クロとの出会い
すると、ホーンラビットの周りに透明な膜が出来ていた。中では5匹目のホーンラビットが食い破ろうと、何度も牙と爪を立てている。
「ガルル!!ギャウ!!」
いくら攻撃してもびくともしない膜に苛立っているのか、咆哮をあげながら攻撃をしかけている。
バーバラは膜を見ながらボー然となっていた。
(……もうダメかと思った……。シャ・ボンがなければ大怪我だった。………ヤバかった……)
ホゥと息を吐き出すと、一気に冷静な思考に戻った。膜は3分間だ。それまでに呼吸と体勢を整えて、いつでも対戦できるようにダガーを構える。
あっと言う間に3分間たつが、戦闘中は1秒単位で戦況が左右されるので、1回仕切り直せるのは非常に有り難いスキルだ。今回はかなり助かった。
(……くるっ!!)
パチンと膜が弾けて、それと同時に勢いよくバーバラに向かってホーンラビットは牙を向ける。それでもバーバラにとったら遅い。冷静な判断で攻撃を躱すと、ヒラリと後ろに回り込み、ダガーで確実に仕留めた。

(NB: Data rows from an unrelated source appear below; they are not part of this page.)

(* ===== verification/Limits.v ===== *)
(** * Resource limits of [limits.rs] *)

From S2P Require Import Prelude Errors.
Local Open Scope N_scope.

Definition DEFAULT_MAX_HEADER_BYTES : N := 16 * 1024 * 1024.
Definition DEFAULT_MAX_TENSORS : N := 1000000.
Definition DEFAULT_MAX_SHARDS : N := 16384.
Definition DEFAULT_MAX_RANK : N := 64.
Definition DEFAULT_MAX_NAME_BYTES : N := 16 * 1024.
Definition DEFAULT_MAX_METADATA_BYTES : N := 4 * 1024 * 1024.
Definition DEFAULT_MAX_WORK_ITEMS : N := 1000000.
Definition DEFAULT_DELIVERY_QUEUE_DEPTH : N := 2.

Record ResourceLimits := {
  max_header_bytes : N;
  max_tensors : N;
  max_shards : N;
  max_rank : N;
  max_name_bytes : N;
  max_metadata_bytes : N
}.

Definition ResourceLimits_default : ResourceLimits := {|
  max_header_bytes := DEFAULT_MAX_HEADER_BYTES;
  max_tensors := DEFAULT_MAX_TENSORS;
  max_shards := DEFAULT_MAX_SHARDS;
  max_rank := DEFAULT_MAX_RANK;
  max_name_bytes := DEFAULT_MAX_NAME_BYTES;
  max_metadata_bytes := DEFAULT_MAX_METADATA_BYTES
|}.

(** The builder's setters, each by the field it replaces. *)
Inductive LimitSetting :=
  | SetHeaderBytes (value : N)
  | SetTensors (value : N)
  | SetShards (value : N)
  | SetRank (value : N)
  | SetNameBytes (value : N)
  | SetMetadataBytes (value : N).

Definition apply_setting (l : ResourceLimits) (s : LimitSetting) : ResourceLimits :=
  let 'Build_ResourceLimits h t sh r n m := l in
  match s with
  | SetHeaderBytes v => Build_ResourceLimits v t sh r n m
  | SetTensors v => Build_ResourceLimits h v sh r n m
  | SetShards v => Build_ResourceLimits h t v r n m
  | SetRank v => Build_ResourceLimits h t sh v n m
  | SetNameBytes v => Build_ResourceLimits h t sh r v m
  | SetMetadataBytes v => Build_ResourceLimits h t sh r n v
  end.

Definition ResourceLimitsBuilder_build (limits : ResourceLimits) : result ResourceLimits :=
  let all_nonzero :=
    (0 <? max_header_bytes limits) && (0 <? max_tensors limits) &&
    (0 <? max_shards limits) && (0 <? max_rank limits) &&
    (0 <? max_name_bytes limits) && (0 <? max_metadata_bytes limits) in
  _ ← reject (negb all_nonzero) ResourceLimit;
  mret limits.

Record ExecutionLimits := {
  workers : N;
  max_work_items : N;
  delivery_queue_depth : N;
  dispatch_lookahead : N;
  source_bytes : N;
  scratch_bytes : N;
  prepared_bytes : N
}.

Definition ExecutionLimits_validate (l : ExecutionLimits) : result unit :=
  reject ((workers l =? 0) || (max_work_items l =? 0) || (delivery_queue_depth l =? 0) ||
          (dispatch_lookahead l =? 0) || (source_bytes l =? 0) ||
          (scratch_bytes l =? 0) || (prepared_bytes l =? 0)) ResourceLimit.

(** The host's parallelism is what the platform reports, if it does. *)
Definition ExecutionLimits_default (available_parallelism : option N) : ExecutionLimits :=
  let available := default 1 available_parallelism in {|
  workers := available;
  max_work_items := DEFAULT_MAX_WORK_ITEMS;
  delivery_queue_depth := DEFAULT_DELIVERY_QUEUE_DEPTH;
  dispatch_lookahead := available;
  source_bytes := 256 * 1024 * 1024;
  scratch_bytes := 64 * 1024 * 1024;
  prepared_bytes := 512 * 1024 * 1024
|}.

Definition limits_nonzero (l : ResourceLimits) : Prop :=
  0 < max_header_bytes l /\ 0 < max_tensors l /\ 0 < max_shards l /\
  0 < max_rank l /\ 0 < max_name_bytes l /\ 0 < max_metadata_bytes l.

Lemma ResourceLimitsBuilder_build_Ok l l' :
  ResourceLimitsBuilder_build l = Ok l' <-> l' = l /\ limits_nonzero l.
Proof.
  unfold ResourceLimitsBuilder_build, limits_nonzero. split.
  - intros H. res_inv. auto 7.
  - intros (-> & H). rewrite <-!N.ltb_lt in H. destruct_and!.
    repeat match goal with E : (_ <? _) = true |- _ => rewrite E; clear E end. done.
Qed.

Definition setting_value (s : LimitSetting) : N :=
  match s with
  | SetHeaderBytes v | SetTensors v | SetShards v
  | SetRank v | SetNameBytes v | SetMetadataBytes v => v
  end.

(** Whatever nonzero values a caller sets over the defaults, in any order, the
    builder accepts them; a zero set last for its field is refused. *)
Lemma builder_accepts_nonzero settings :
  Forall (fun s => 0 < setting_value s) settings ->
  ResourceLimitsBuilder_build (foldl apply_setting ResourceLimits_default settings) =
  Ok (foldl apply_setting ResourceLimits_default settings).
Proof.
  intros H. apply ResourceLimitsBuilder_build_Ok. split; [done|].
  assert (limits_nonzero ResourceLimits_default) as H0 by (repeat split).
  revert H0. generalize ResourceLimits_default as l.
  induction H as [|s settings Hs _ IH]; intros l Hl; simpl; [done|]. apply IH.
  destruct l, s; unfold limits_nonzero in *; simpl in *; tauto.
Qed.

Lemma builder_rejects_zero settings s :
  setting_value s = 0 ->
  ResourceLimitsBuilder_build
    (foldl apply_setting ResourceLimits_default (settings ++ [s])) = Err ResourceLimit.
Proof.
  intros Hs. rewrite foldl_app. simpl.
  generalize (foldl apply_setting ResourceLimits_default settings) as l.
  intros []; destruct s; simpl in Hs; subst; unfold ResourceLimitsBuilder_build; simpl;
    rewrite ?andb_false_r; done.
Qed.

Lemma ExecutionLimits_validate_Ok l u :
  ExecutionLimits_validate l = Ok u <->
  workers l <> 0 /\ max_work_items l <> 0 /\ delivery_queue_depth l <> 0 /\
  dispatch_lookahead l <> 0 /\ source_bytes l <> 0 /\ scratch_bytes l <> 0 /\
  prepared_bytes l <> 0.
Proof.
  unfold ExecutionLimits_validate. rewrite reject_Ok, !orb_false_iff, !N.eqb_neq. tauto.
Qed.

(ふぅ………。今回、初討伐っていうことで気が乱れて、普段ならしないミスをしたわ。実戦では少しの油断が生命にかかわるのに……私もまだまだね。)
成功証明の宝石を集め、討伐したホーンラビットを処理したあと、あとは帰るだけっていう時に、近くから「クゥ~クゥ~」と、か弱く鳴き声が聴こえてきた。

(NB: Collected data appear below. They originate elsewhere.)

Definition validate_shape_and_packing (shape : list N) (payload : SourceSpan) (packing : Packing)
  : result unit :=
  elements ← try_fold mul_dimension 1 shape;
  match packing with
  | Opaque => mret tt
  | Blocks block =>
      expected ←
        match order block with
        | Flat => block_bytes elements (values_per_block block) (bytes_per_block block)
        | Axis axis =>
            _ ← validate_axis axis (length shape);
            axis_index ← usize_try_from axis;
            axis_values ← index shape (N.to_nat axis_index);
            if axis_values =? 0 then mret 0 else
            let lines := elements / axis_values in
            bytes_per_line ← block_bytes axis_values (values_per_block block) (bytes_per_block block);
            ok_or (checked_mul lines bytes_per_line) ResourceLimit
        end;
      reject (negb (expected =? span_length payload)) InvalidFormat
  end.

(** ** Storage *)

Record QuantizedStorage := {
  schema_version : N;
  encoding : ImplementationId;
  logical_shape : list N;
  payload : SourceSpan;
  packing : Packing;
  grouping : option Grouping;
  required_companions : list StableName;
  companions : gmap StableName CompanionTensor;
  metadata : gmap StableName MetadataValue
}.

Record QuantizedStorageBuilder := {
  builder_encoding : ImplementationId;
  builder_shape : list N;
  builder_payload : SourceSpan;
  builder_packing : Packing;
  builder_grouping : option Grouping;
  builder_required : list StableName;
  builder_companions : list Companion;
  builder_metadata : gmap StableName MetadataValue
}.

Definition storage_builder (encoding : ImplementationId) (shape : list N) (payload : SourceSpan)
    (packing : Packing) : QuantizedStorageBuilder :=
  {| builder_encoding := encoding; builder_shape := shape; builder_payload := payload;
     builder_packing := packing; builder_grouping := None; builder_required := [];
     builder_companions := []; builder_metadata := ∅ |}.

ザザっと一気にバーバラは戦闘体制に入ったが……特に脅威はなさそうだ。慎重に鳴き声がする方に行ってみると、そこには怪我をして血塗れの黒い仔犬がいた。
「クゥ~……」
このまま見捨てれば直ぐに命が儚くなるだろうことが分かる。5匹目のホーンラビットにやられたのだろう。仔犬を仕留めていたホーンラビットは、仲間とバーバラの事を認識して、仔犬を後回しにしたのだろう。
バーバラはどうするか悩んだ。自然の摂理だと割り切るか、助けるかである。今のバーバラには『洗濯スキル︙ア・タック』がある。
「…………ハァ、ハァ」
段々と呼吸が弱くなっていく様子の仔犬を見ていられなくて、バーバラは戦闘で汚れてる自分に『ア・タック』をかけるついでにという名目で、仔犬に『ア・タック』を使った。
自分と仔犬が光に包まれる。
「キャウ、キャウ〜」
痛みと怪我が治ったとたん、仔犬は元気にバーバラの周りを走りまわりだした。これで良かったのだと、バーバラは仔犬に向かって
「元気になって良かったね。これからは気を付けるんだぞー」
そう言って、立ち去ろうとしたが……どういうことだ。仔犬がずっと後をついてくる。
「おまえ。ついてきちゃダメなんだって。元気になったんだから家に戻りな」
「キャウ」
元気に返事をするものの、それでもバーバラの後をついてくるので、バーバラは仔犬を持ち上げて、元いた所に置いてくる。それでもずっとバーバラの後をついてくる。
何回目かそんなやりとりを繰り返した後、今度はクルっと後ろを向いて急いで走り出した。
後ろから仔犬の鳴き声が聞こえるが、ここは心を鬼にして、バーバラは草原を駆け抜ける。10分程走った後、チラっと振り返ると仔犬は見当たらなかった。
ホッとしたような、少し寂しいような気持ちになったが、連れて帰る訳にはいかない。
バーバラは走るのを止め、ゆっくりと歩きながら、脳内で今回の討伐について1人反省会を始めた。
(さっきはスキルがあったから良かったものの、ホーンラビット程度で苦戦してるようじゃ、今後が心配だ。もっと鍛錬を積まなきゃ。それに探知能力をレベルアップしたいなぁ。獣人ならではの嗅覚と聴覚を使うと、人間より早く獲物に気付ける特性はあるものの、長時間ずっと探知に集中しているのは、疲労感が凄いからなぁ。……あと『シャ・ボン』は、ホーンラビットが抜け出せないくらい丈夫だった。実戦で使える強度があるって分かったのは良かった……。この『シャ・ボン』は研究の余地がまだまだありそうだ。本当だったら、サクッと討伐した後にスキル練習しようかと思ってたけど、今日は何だか疲れた……早くギルドに行こう。)
ウーンと頭を捻って、能力について考察していると、
微かに『キャウ』という鳴き声が聴こえた。